Tuesday, August 25, 2015

Thorny Issue Number 2: Importing Legacy Accession Records Into ArchivesSpace

First off, all of us here are at the Bentley are still reeling and recovering from an exciting week at ARCHIVES 2015 in lovely Cleveland, OH. In case you missed it, a number of us involved with the Mellon grant and/or the A-Team participated:
  • Courtney Mumma (Archivematica), Brad Westbrook (ArchivesSpace), Mike, Dallas and I demonstrated a prototype of the Appraisal and Arrangement tab and showed off the newest enhancements to the Archivematica and ArchivesSpace integration workflows to gain public feedback. "Whee!"
  • Courtney and Mike (as well as a number of other folks) discussed lessons learned through the planning, development, testing and production of digital preservation applications.
  • Maureen Callahan (Yale), Regine Heberlein (Princeton) and Dallas presented case studies of how archivists (none of whom are IT professionals) learned and applied powerful metadata clean-up tools and strategies.
  • Templeton "Faceman" Peck, err, Olga, discussed legal and ethical challenges related to records of the Dr. Kevorkian-assisted suicides.
Good times! But enough reminiscing! Time to get back to work!

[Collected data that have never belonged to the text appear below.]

Lemma insert_at_split (l1 : list KeyEntry) x y l2 : <[length l1 := y]> (l1 ++ x :: l2) = l1 ++ y :: l2.
Proof. by rewrite insert_app_r_alt, Nat.sub_diag by lia. Qed.
Lemma delete_at_split (l1 : list KeyEntry) x l2 : delete (length l1) (l1 ++ x :: l2) = l1 ++ l2.
Proof. by rewrite delete_middle. Qed.

(** ** Operations *)
Section keyring.
Context `{CL : CryptoLib} `{WL : WireLib}.

Inductive KeyringOp :=
| OpPin (p : Principal) (key : TrustedVerifyingKey)
| OpRotate (p : Principal) (key : TrustedVerifyingKey) (now : string) (valid_until : option string)
    (confirmed : bool)
| OpRetire (p : Principal) (id : string)
| OpRevoke (p : Principal) (id now : string)
| OpApply (signed : SignedRevocation) (now : string).

Definition keyring_apply (k : Keyring) (op : KeyringOp) : Keyring * result unit KeyringError :=
  match op with
  | OpPin p key => pin_tofu k p key
  | OpRotate p key now vu c =>
      let '(k, r) := rotate_to k p key now vu c in (k, result_map (fun _ => tt) r)
  | OpRetire p id => retire k p id
  | OpRevoke p id now => revoke k p id now
  | OpApply signed now => apply_signed_revocation k signed now
  end.
Definition keyring_run (k : Keyring) (ops : list KeyringOp) : Keyring :=
  foldl (fun k op => (keyring_apply k op).1) k ops.

Lemma entries_insert k p l q :
  entries (<[p := l]> k) q = if decide (p = q) then l else entries k q.
Proof.
  unfold entries. case_decide as E; [subst; by rewrite lookup_insert_eq|by rewrite lookup_insert_ne].
Qed.

Lemma change_insert k p l :
  change (entries k p) l -> forall q, change (entries k q) (entries (<[p := l]> k) q).
Proof. intros H q. rewrite entries_insert. case_decide; [by subst|apply ch_same]. Qed.

Lemma canonical_filter vu : noncanonical vu = None -> forall s, vu = Some s -> is_canonical_utc s = true.
Proof.
  unfold noncanonical. intros H s ->. simpl in H. by destruct (is_canonical_utc s).
Qed.

Lemma pin_change k p key q : change (entries k q) (entries (pin_tofu k p key).1 q).
Proof.
  unfold pin_tofu. destruct (k !! p) as [l|] eqn:E.
  - assert (entries k p = l) as Hl by (unfold entries; by rewrite E).
    destruct (has_revoked l key) eqn:Hr; [apply ch_same|].
    destruct (find_entry (in_state KActive) l) as [a|] eqn:Ea.
    + case_match; apply ch_same.
    + apply change_insert. rewrite Hl. apply ch_pin; try done.
      * apply actives_zero. intros e He. apply (find_entry_none _ _ Ea) in He.
        intros Hs. apply in_state_true in Hs. congruence.
      * intros v Hv. repeat (apply elem_of_cons in Hv as [->|Hv]; [done|]). by apply elem_of_nil in Hv.
  - apply change_insert. unfold entries. rewrite E. apply (ch_pin []); try done.
    intros v Hv. repeat (apply elem_of_cons in Hv as [->|Hv]; [done|]). by apply elem_of_nil in Hv.
Qed.

Lemma rotate_change k p key now vu c q : change (entries k q) (entries (rotate_to k p key now vu c).1 q).
Proof.
  unfold rotate_to. destruct (is_canonical_utc now) eqn:En; [|apply ch_same].
  destruct (noncanonical vu) eqn:Ev; [apply ch_same|]. simpl.
  destruct (has_revoked (entries k p) key) eqn:Hr; [apply ch_same|].
  assert (Hc : entry_canonical (mkEntry key KActive vu (Some now) None)).
  { intros v Hv. apply elem_of_cons in Hv as [->|Hv]; simpl.
    - destruct vu; [by apply (canonical_filter _ Ev)|done].
    - repeat (apply elem_of_cons in Hv as [->|Hv]; [done|]). by apply elem_of_nil in Hv. }
  destruct (position (in_state KActive) (entries k p)) as [[i old]|] eqn:Ep.
  - case_match; [apply ch_same|]. case_match; [apply ch_same|]. apply change_insert.
    apply position_split in Ep as (l1 & l2 & El & -> & Ho & Hl). rewrite El in *.
    rewrite insert_at_split. apply (ch_rotate l1 old l2 _ now); try done.
    + apply actives_zero. intros e He Hs. apply Hl in He. apply in_state_true in Hs. congruence.
    + by apply in_state_true.
  - apply change_insert. apply ch_pin; try done. apply actives_zero. intros e He Hs.
    apply (position_none _ _ Ep) in He. apply in_state_true in Hs. congruence.
Qed.

Lemma revoke_change k p id now q : change (entries k q) (entries (revoke k p id now).1 q).
Proof.
  unfold revoke. destruct (is_canonical_utc now) eqn:En; [|apply ch_same]. simpl.
  destruct (k !! p) as [l|] eqn:E; [|apply ch_same].
  assert (entries k p = l) as Hl by (unfold entries; by rewrite E).
  destruct (position (has_key_id id) l) as [[i old]|] eqn:Ep; [|apply ch_same].
  destruct (in_state KRevoked old) eqn:Es; [apply ch_same|]. apply change_insert. rewrite Hl.
  apply position_split in Ep as (l1 & l2 & -> & -> & _ & _). rewrite insert_at_split.
  apply ch_revoke; [|done]. intros Hs. apply in_state_true in Hs. congruence.
Qed.

Lemma retire_change k p id q : change (entries k q) (entries (retire k p id).1 q).
Proof.
  unfold retire. destruct (k !! p) as [l|] eqn:E; [|apply ch_same].
  assert (entries k p = l) as Hl by (unfold entries; by rewrite E).
  destruct (position (has_key_id id) l) as [[i old]|] eqn:Ep; [|apply ch_same].
  destruct (ke_state old) eqn:Es; [apply ch_same| |apply ch_same].
  apply position_split in Ep as (l1 & l2 & El & -> & _ & _). rewrite El, delete_at_split.
  assert (Hch : change l (l1 ++ l2)) by (rewrite El; by apply ch_retire).
  destruct (l1 ++ l2) as [|x l'] eqn:Ell.
  - simpl. unfold entries at 2. destruct (decide (p = q)) as [<-|Hne].
    + rewrite lookup_delete_eq, Hl. exact Hch.
    + rewrite lookup_delete_ne by done. apply ch_same.
  - apply change_insert. by rewrite Hl.
Qed.

Lemma apply_change k signed now q :
  change (entries k q) (entries (apply_signed_revocation k signed now).1 q).
Proof.
  unfold apply_signed_revocation. repeat case_match; try apply ch_same. apply revoke_change.
Qed.

Lemma keyring_apply_change k op q : change (entries k q) (entries (keyring_apply k op).1 q).
Proof.
  destruct op; simpl;
    [apply pin_change| |apply retire_change|apply revoke_change|apply apply_change].
  pose proof (rotate_change k p key now valid_until confirmed q).
  by destruct (rotate_to k p key now valid_until confirmed).
Qed.

(** ** The invariant *)
Definition principal_entries_ok (l : list KeyEntry) : Prop :=
  (actives l <= 1)%nat /\ Forall entry_canonical l.

Lemma restate_canonical s now e :
  is_canonical_utc now = true -> entry_canonical e -> entry_canonical (restate s now e).
Proof.
  intros Hn He v Hv. apply elem_of_cons in Hv as [->|Hv]; [apply (He (ke_valid_until e)); left|].
  apply elem_of_cons in Hv as [->|Hv]; [apply (He (ke_pinned_at e)); right; left|].
  apply elem_of_cons in Hv as [->|Hv]; [done|by apply elem_of_nil in Hv].
Qed.

Lemma change_ok l l' : change l l' -> principal_entries_ok l -> principal_entries_ok l'.
Proof.
  unfold principal_entries_ok. intros [|l0 e Ha Hs Hc _|l1 old l2 e now Ha Ho Hn Hs Hc _|l1 old l2 Ho|l1 old l2 now Ho Hn];
    [done|..]; rewrite ?actives_app, ?actives_cons, ?Forall_app, ?Forall_cons;
    simpl; rewrite ?(proj2 (in_state_true KActive e) Hs).
  - intros [_ Hall]. split; [rewrite Ha; unfold actives; simpl; lia|]. by repeat constructor.
  - intros [Hle (H1 & H2 & H3)]. rewrite (proj2 (in_state_true _ _) Ho) in Hle.
    split; [unfold actives in *; simpl; lia|]. split_and!; try done. by apply restate_canonical.
  - rewrite (in_state_other KActive old) by congruence. intros [Hle (H1 & H2 & H3)]. by split.
  - intros [Hle (H1 & H2 & H3)]. split; [lia|]. split_and!; try done. by apply restate_canonical.
Qed.

Definition keyring_ok (k : Keyring) : Prop :=
  forall p l, k !! p = Some l -> l <> [] /\ principal_entries_ok l.

Definition no_empty (k : Keyring) : Prop := forall p l, k !! p = Some l -> l <> [].

Lemma no_empty_insert k p l : no_empty k -> l <> [] -> no_empty (<[p := l]> k).
Proof.
  intros Hk Hl q l' Hq. destruct (decide (p = q)) as [<-|Hne].
  - rewrite lookup_insert_eq in Hq. by injection Hq as <-.
  - rewrite lookup_insert_ne in Hq by done. by apply (Hk q).
Qed.
Lemma no_empty_delete k p : no_empty k -> no_empty (delete p k).
Proof. intros Hk q l [_ Hq]%lookup_delete_Some. by apply (Hk q). Qed.
Lemma insert_not_nil {A} (l : list A) i x : l <> [] -> <[i := x]> l <> [].
Proof. destruct l, i; done. Qed.
Lemma snoc_not_nil {A} (l : list A) x : l ++ [x] <> [].
Proof. by destruct l. Qed.

Lemma revoke_no_empty k p id now : no_empty k -> no_empty (revoke k p id now).1.
Proof.
  intros Hk. unfold revoke. destruct (is_canonical_utc now); [|done]. simpl.
  destruct (k !! p) as [l|] eqn:E; [|done].
  destruct (position (has_key_id id) l) as [[i old]|]; [|done].
  destruct (in_state KRevoked old); [done|].
  apply no_empty_insert; [done|]. apply insert_not_nil. by apply (Hk p).
Qed.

Planning for Importing Legacy Accession Records Into ArchivesSpace

In a previous post that outlined our strategy for implementing ArchivesSpace here at the Bentley Historical Library, I mentioned that Dallas and I have two major responsibilities as members of the A-Team: 1) importing legacy EADs; and 2) importing legacy accession records.

Note: There's actually a third thorny issue, importing MARC records for archival collections that don't have finding aids. However, for our own sanity, we've decided to kick that particular can down the proverbial road, at least until after April 1, 2016 when our grant is over.

As a reminder, this is the A-Team at the Bentley Historical Library. That's right, I'm B. A. Baracus.

I'm happy to report that we're starting to finish up our work on the first thorny issue. In fact, I'm proud to say that all 2,847 of our legacy EADs can be imported into ArchivesSpace, and that all of our cleanup work we've been doing lately has just been "icing on the cake." (For ample evidence that we really don't know when to say no, see this recent pull request, and this one as well, as well as the still ongoing saga.) Today's post explores the second thorny issue: importing legacy accession records into ArchivesSpace.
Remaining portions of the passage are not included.